Regia di Gennaro Nunziante vedi scheda film
AL CINEMA
C'è ancora spazio per sfruttare la dicotomia nord-sud, che ha permesso decenni orsono di rendere memorabili le gags di molti tra i più noti ed apprezzati "principi" della risata?
In un paese quale il nostro, dove solo le innumerevoli tragiche epopee migratorie dal continente che sta ancora più sotto, per latitudine, al nostro Meridione, hanno permesso di attenuare la innata tendenza a mantenere vivo il confronto tra due indoli e mentalità che l'immaginario comune, ma anche la superficiale arte di generalizzare, ha creato dal dopoguerra a fine millennio, con tutto il folklore ridanciano che ha fortificato e, solo a volte, reso memorabile la commedia italiana?
La risposta ai quesiti, considerati i risultati del prodotto (non possiamo onestamente chiamarlo cinema), è inevitabilmente negativa. Pur con i problemi che la coinvolgono, ora più che mai, l'arte cinematografica è da sempre stata l'ambizione di quasi tutti i comici che la Tv ogni decennio sforna dai suoi programmi.
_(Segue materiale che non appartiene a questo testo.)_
(* ===== verification/EthInit.v ===== *)
(** * Setting an Ethernet device up and down

    The device is created, exchanges the places of its rings with the peer, runs,
    and is reset.  Between an exchange and the next the rings are [idle]; an
    exchange that fails, and a reset, give back what was taken and leave them so. *)

From stdpp Require Import gmap.
From S2P Require Import Prelude Kernel Ring Wire Ntc Mm Buf Vbell Qp Eth EthMem EthSide EthSend EthNet.
Import Ring Wire Ntc Mm Buf Eth EthMem EthSide EthSend EthNet.

Module EthInit.

Section Init.
Context `{K : Kernel} {KO : KernelOk K} {NP : NetParams} {NO : NetParamsOk NP}.
Context (bus : Z → Z) (Hbus : ∀ p n d, dma_map_resource p n = Some d → bus d = p).
Context (lmin : Z) (short : Prop) (Hshort : ∀ t, kalloc t = false → short).

Abbreviation holds h := (mem_holds (h_info h) (h_memory h) (h_region h) (h_words h)).

(** Between two exchanges. *)
Definition own_bufs (e : ntrdma_eth) : list ntc_export_buf := [er_cqe_buf (eth_rxr e); er_cons_buf (eth_rxr e)].

Record idle (h : host) (e : ntrdma_eth) (w : eth_world) : Prop := {
  id_rx : let r := eth_rxr e in er_cap r = h_cap h ∧ Z.of_nat (length (er_buf r)) = h_cap h
    ∧ Z.of_nat (length (er_wqes r)) = h_cap h ∧ Z.of_nat (length (er_cqes r)) = h_cap h;
  id_base : ∃ base, let r := eth_rxr e in
    er_prod r = nenc (h_cap h) base ∧ er_cmpl r = nenc (h_cap h) base ∧ er_cons r = nenc (h_cap h) base;
  id_valid : rx_valid (h_cap h) (eth_rxr e);
  id_mem : holds h (ew_bw w) (own_bufs e);
  id_flags : eth_hello_done e = false ∧ eth_hello_prep e = false;
  id_vbell : 0 <= eth_vbell_idx e < Vbell.NTRDMA_DEV_VBELL_COUNT
    ∧ length (Vbell.dv_peer (ew_vb w)) = Z.to_nat Vbell.NTRDMA_DEV_VBELL_COUNT;
  id_mtu : mtu_ok lmin (en_mtu (eth_netdev e)) }.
Molti tra costoro non ce l'hanno fatta e hanno fatto flop; alcuni non sono riusciti granché a sfondare; altri - e conosciamo chi sono - hanno raggiunto col cinema l'apice delle rispettive carriere, trii, duo o singoli quali che si strutturi la formazione che li vede sul palco o in scena.
La tentazione deve esser parsa ghiotta anche per un duo ormai famoso, noto come Pio e Amedeo (che tuttavia proprio non conoscevo per nulla se non di nome, sino ad oggi, non guardando la Tv se non in sporadici appuntamenti ad orari fissi con i notiziari).
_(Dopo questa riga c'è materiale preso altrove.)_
(** A queue pair that has no holder, or only the one of its creation, leaves its
    completion queues. *)
Lemma qp_gone_inv p o v v' held held' off off' : rc_inv v held off → qp_objs v !! p = Some o → qp_objs v' = delete p (qp_objs v) →
  (∀ x, cnt x held = cnt x held' + if decide (x = OQp p) then o_kref o else 0) →
  cq_refs (vs_iw v') = cq_refs (vs_iw v) → mr_objs v' = mr_objs v → vs_pds v' = vs_pds v → offs v' = off' →
  vs_pages v' = without (OQp p) (vs_pages v) → (vs_umems v', vs_mr_umem v') = (vs_umems v, vs_mr_umem v) →
  vs_release v' = filter (λ x, x ≠ p) (vs_release v) →
  rc_inv v' (OCq (qo_send_cq (o_val o)) :: OCq (qo_recv_cq (o_val o)) :: held') off'.
Proof.
  intros H Hp Hv Hc H1 H2 H3 Ho Pg Um Rl. injection Um as U1 U2.
  assert (refs v' (OQp p) = 0) as R0 by (cbn; by rewrite Hv, lookup_delete_eq).
  apply (inv_intro (OQp p) v _ held _ off); rewrite ?Pg, ?U1, ?U2, ?Rl; try done; try apply H.
  - intros [] Hx; cbn; rewrite ?H1, ?H2, ?H3, ?Hv; try done. by rewrite lookup_delete_ne by congruence.
  - intros x. rewrite R0, (cnt_app x held), (cnt_perm x (uses v) _ (uses_gone v v' p o Hp Hv)). cbn [app].
    rewrite !cnt_cons, !cnt_app, Hc. cbn [refs]. rewrite Hp. change (default 0 (o_kref <$> Some o)) with (o_kref o).
    destruct (decide (x = OQp p)); lia.
  - cbn. rewrite Hv, lookup_delete_eq. by intros [].
  - intros q Hq. rewrite list_elem_of_filter. naive_solver.
  - intros q [= ->] [? _]%list_elem_of_filter. done.
  - apply list.NoDup_filter, H.
  - intros x [Hx ?]%elem_without. done.
  - intros m Hm. cbn. rewrite H2. by apply (ri_umem _ _ _ H).
Qed.

(** The release of the queues and a change elsewhere can be swapped. *)
Lemma release_comm (F : verbs → verbs) (G : world → world) l w v :
  (∀ v, iw_cqs (vs_iw (F v)) = iw_cqs (vs_iw v)) → (∀ w, iw_cqs (G w) = iw_cqs w) →
  (∀ c v, F (ntrdma_cq_release c v) = ntrdma_cq_release c (F v)) → (∀ w v, F (vs_set_iw w v) = vs_set_iw (G w) (F v)) →
  F (cqs_release l w v) = cqs_release l (G w) (F v).
Proof.
  intros H1 H2 H3 H4. induction l as [|c l IH]; [apply H4|]. cbn [cqs_release]. rewrite H1, H2, <- IH. by case_bool_decide.
Qed.

Lemma release_none l (w : world) v : cq_refs w = cq_refs (vs_iw v) → cqs_release l w v = vs_set_iw w v.
Proof.
  intros H. induction l as [|c l IH]; [done|]. cbn [cqs_release]. rewrite bool_decide_false; [done|].
  intros (H1 & H2 & _). apply live_cq in H1. apply gone_cq in H2. rewrite <- H, H2 in H1. by destruct H1.
Qed.

Definition drop_qp (p : nat) (w : world) : world := iw_set_store (ls_set_objs (delete p (ls_objs (iw_res w))) (iw_res w)) w.

Lemma release_work_inv p v v' held off : rc_inv v held off → p ∈ vs_release v → qp_release_work ntc p v = Some v' →
  rc_inv v' held off ∧ vs_files v' = vs_files v.
Proof.
  intros H Hp. unfold qp_release_work. destruct (ls_objs (iw_res (vs_iw v)) !! p) as [o|] eqn:E; [|done].
  destruct (ntrdma_qp_deinit _ _ _ _ _) as [w|] eqn:Ew; [|done]. apply deinit_fields in Ew as [Ew [F1 F2 F3]]. intros [= <-].
  set (s := qo_send_cq (o_val o)) in *. set (r := qo_recv_cq (o_val o)) in *.
  set (F := λ x, vs_set_release (filter (λ i, i ≠ p) (vs_release x)) (put_page (OQp p) (vs_set_iw (drop_qp p (vs_iw x)) x))).
  match goal with |- rc_inv ?x _ _ ∧ _ => set (v' := x) end.
  assert (v' = vs_count 0 (- 1) 0 0 (vs_free 1 (F (cqs_release [s; r] w v)))) as -> by done.
  rewrite (release_comm F (drop_qp p)) by (done || intros c x; pose proof (without_comm (OQp p) (OCq c) (vs_pages x)) as Hw; unfold without in Hw;
      unfold F, ntrdma_cq_release, put_page, without; cbn; by rewrite Hw).
  destruct off as [[[a b] c] d].
  assert (rc_inv (F v) (OCq s :: OCq r :: held) (a, b - 1, c, d)) as Hg.
  { apply (qp_gone_inv p o v _ held _ (a, b, c, d)); try done.
    - intros x. case_decide as Ex; [subst x|lia]. apply (ri_rel _ _ _ H) in Hp as [_ Hp]. cbn in Hp. unfold qp_objs in Hp. rewrite E in Hp.
      cbn in Hp. lia.
    - pose proof (ri_offs _ _ _ H) as Ho. unfold offs in *. injection Ho as <- <- <- <-.
      assert (qp_objs (F v) = delete p (qp_objs v)) as -> by done. rewrite map_size_delete_Some by (by eexists).
      assert (size (qp_objs v) ≠ 0%nat) by (intros ?%map_size_empty_iff%(f_equal (lookup p)); unfold qp_objs in *; rewrite E in *; done).
      unfold F. off_eq. }
  apply (puts_inv s r (drop_qp p w)) in Hg; [|done|].
  - split.
    + eapply count_inv; [eapply view_inv; [apply free_view|exact Hg]|off_eq].
    + destruct (release_fields [s; r] (drop_qp p w) (F v)) as (_ & _ & _ & Hf).
      set (x := cqs_release _ _ _) in *. clearbody x. change (vs_files x = vs_files (F v)). unfold frame in Hf. congruence.
  - split; cbn; unfold drop_qp; cbn; by rewrite ?F1, ?F2.
Qed.

(** *** The calls *)

Lemma vs_alloc_inv v ok v' held off : vs_alloc v = (ok, v') → rc_inv v held off → rc_inv v' held off ∧ vs_files v' = vs_files v.
Proof.
  intros (S & F & _)%alloc_view H. split; [by eapply view_inv|]. unfold frame in F. congruence.
Qed.

Lemma err_add_inv p o rc rc' v v' held a b c d : rc_inv v (OQp p :: held) (a, b, c, d) → qp_objs v !! p = Some (ntrdma_obj_init (qp_key (qo_qp o)) o) →
  OQp p ∉ vs_pages v → p ∉ vs_release v → qp_err_add ntc rc p o v = Some (rc', v') →
  rc' = rc ∧ rc_inv v' held (a, b, c, d) ∧ vs_files v' = vs_files v.
Proof.
  intros H Hp Hpg Hrl. unfold qp_err_add. destruct (ntrdma_qp_deinit _ _ _ _ _) as [w|] eqn:Ew; [|done].
  apply deinit_fields in Ew as [Ew [F1 F2 F3]]. intros [= <- <-]. split; [done|].
  set (s := qo_send_cq o) in *. set (r := qo_recv_cq o) in *.
  set (F := λ x, vs_set_iw (drop_qp p (vs_iw x)) x).
  match goal with |- rc_inv (vs_count _ _ _ _ (vs_free _ ?x)) _ _ ∧ _ => change x with (F (cqs_release [s; r] w v)) end.
  rewrite (release_comm F (drop_qp p)) by done.
  assert (rc_inv (F v) (OCq s :: OCq r :: held) (a, b - 1, c, d)) as Hg.
  { apply (qp_gone_inv p (ntrdma_obj_init (qp_key (qo_qp o)) o) v _ (OQp p :: held) _ (a, b, c, d)); try done.
    - intros x. rewrite cons_cnt. done.
    - pose proof (ri_offs _ _ _ H) as Ho. unfold offs in *. injection Ho as <- <- <- <-.
      assert (qp_objs (F v) = delete p (qp_objs v)) as -> by done. rewrite map_size_delete_Some by (by eexists).
      assert (size (qp_objs v) ≠ 0%nat) by (intros ?%map_size_empty_iff%(f_equal (lookup p)); rewrite Hp in *; done).
      unfold F. off_eq.
    - symmetry. by apply without_none.
    - symmetry. apply list_filter_all. by intros x Hx ->. }
  apply (puts_inv s r (drop_qp p w)) in Hg; [|done|].
  - split.
    + eapply count_inv; [eapply view_inv; [apply free_view|exact Hg]|off_eq].
    + destruct (release_fields [s; r] (drop_qp p w) (F v)) as (_ & _ & _ & Hf).
      set (x := cqs_release _ _ _) in *. clearbody x. change (vs_files x = vs_files (F v)). unfold frame in Hf. congruence.
  - split; cbn; unfold drop_qp; cbn; by rewrite ?F1, ?F2.
Qed.

Lemma set_key_objs {V} key val (s s' : res_store V) : ls_set_key key val s = Some s' → ls_objs s' = ls_objs s.
Proof. unfold ls_set_key. destruct (ntrdma_kvec_set_key _ _ _ _) as [[]|]; [|done]. by intros [= <-]. Qed.

Lemma res_add_objs {V} p key t oc (s s' : res_store V) rc : ntrdma_res_add p key t oc s = Some (rc, s') → ls_objs s' = ls_objs s.
Proof.
  unfold ntrdma_res_add. destruct (ls_set_key key (Some p) s) as [s1|] eqn:E1; [|done]. apply set_key_objs in E1.
  destruct (negb _); [by intros [= _ <-]|]. destruct (negb _); [by intros [= _ <-]|]. cbv zeta.
  destruct ((if _ =? 0 then _ else _) =? 0); [by intros [= _ <-]|].
  destruct (ls_set_key key None _) as [s2|] eqn:E2; [|done]. apply set_key_objs in E2. intros [= _ <-]. cbn in *. congruence.
Qed.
Ecco che i due, forti (si fa per dire, ovviamente) del regista che ha portato alle stelle lo Zalone nazionale col almeno tre film campioni d'incasso, si adoperano in una storiella che, al confronto, Benvenuti al Nord o al Sud, parrebbero commedie sofisticate tutta ironia e battute fulminanti nello stile autoriale del caro Woody Allen.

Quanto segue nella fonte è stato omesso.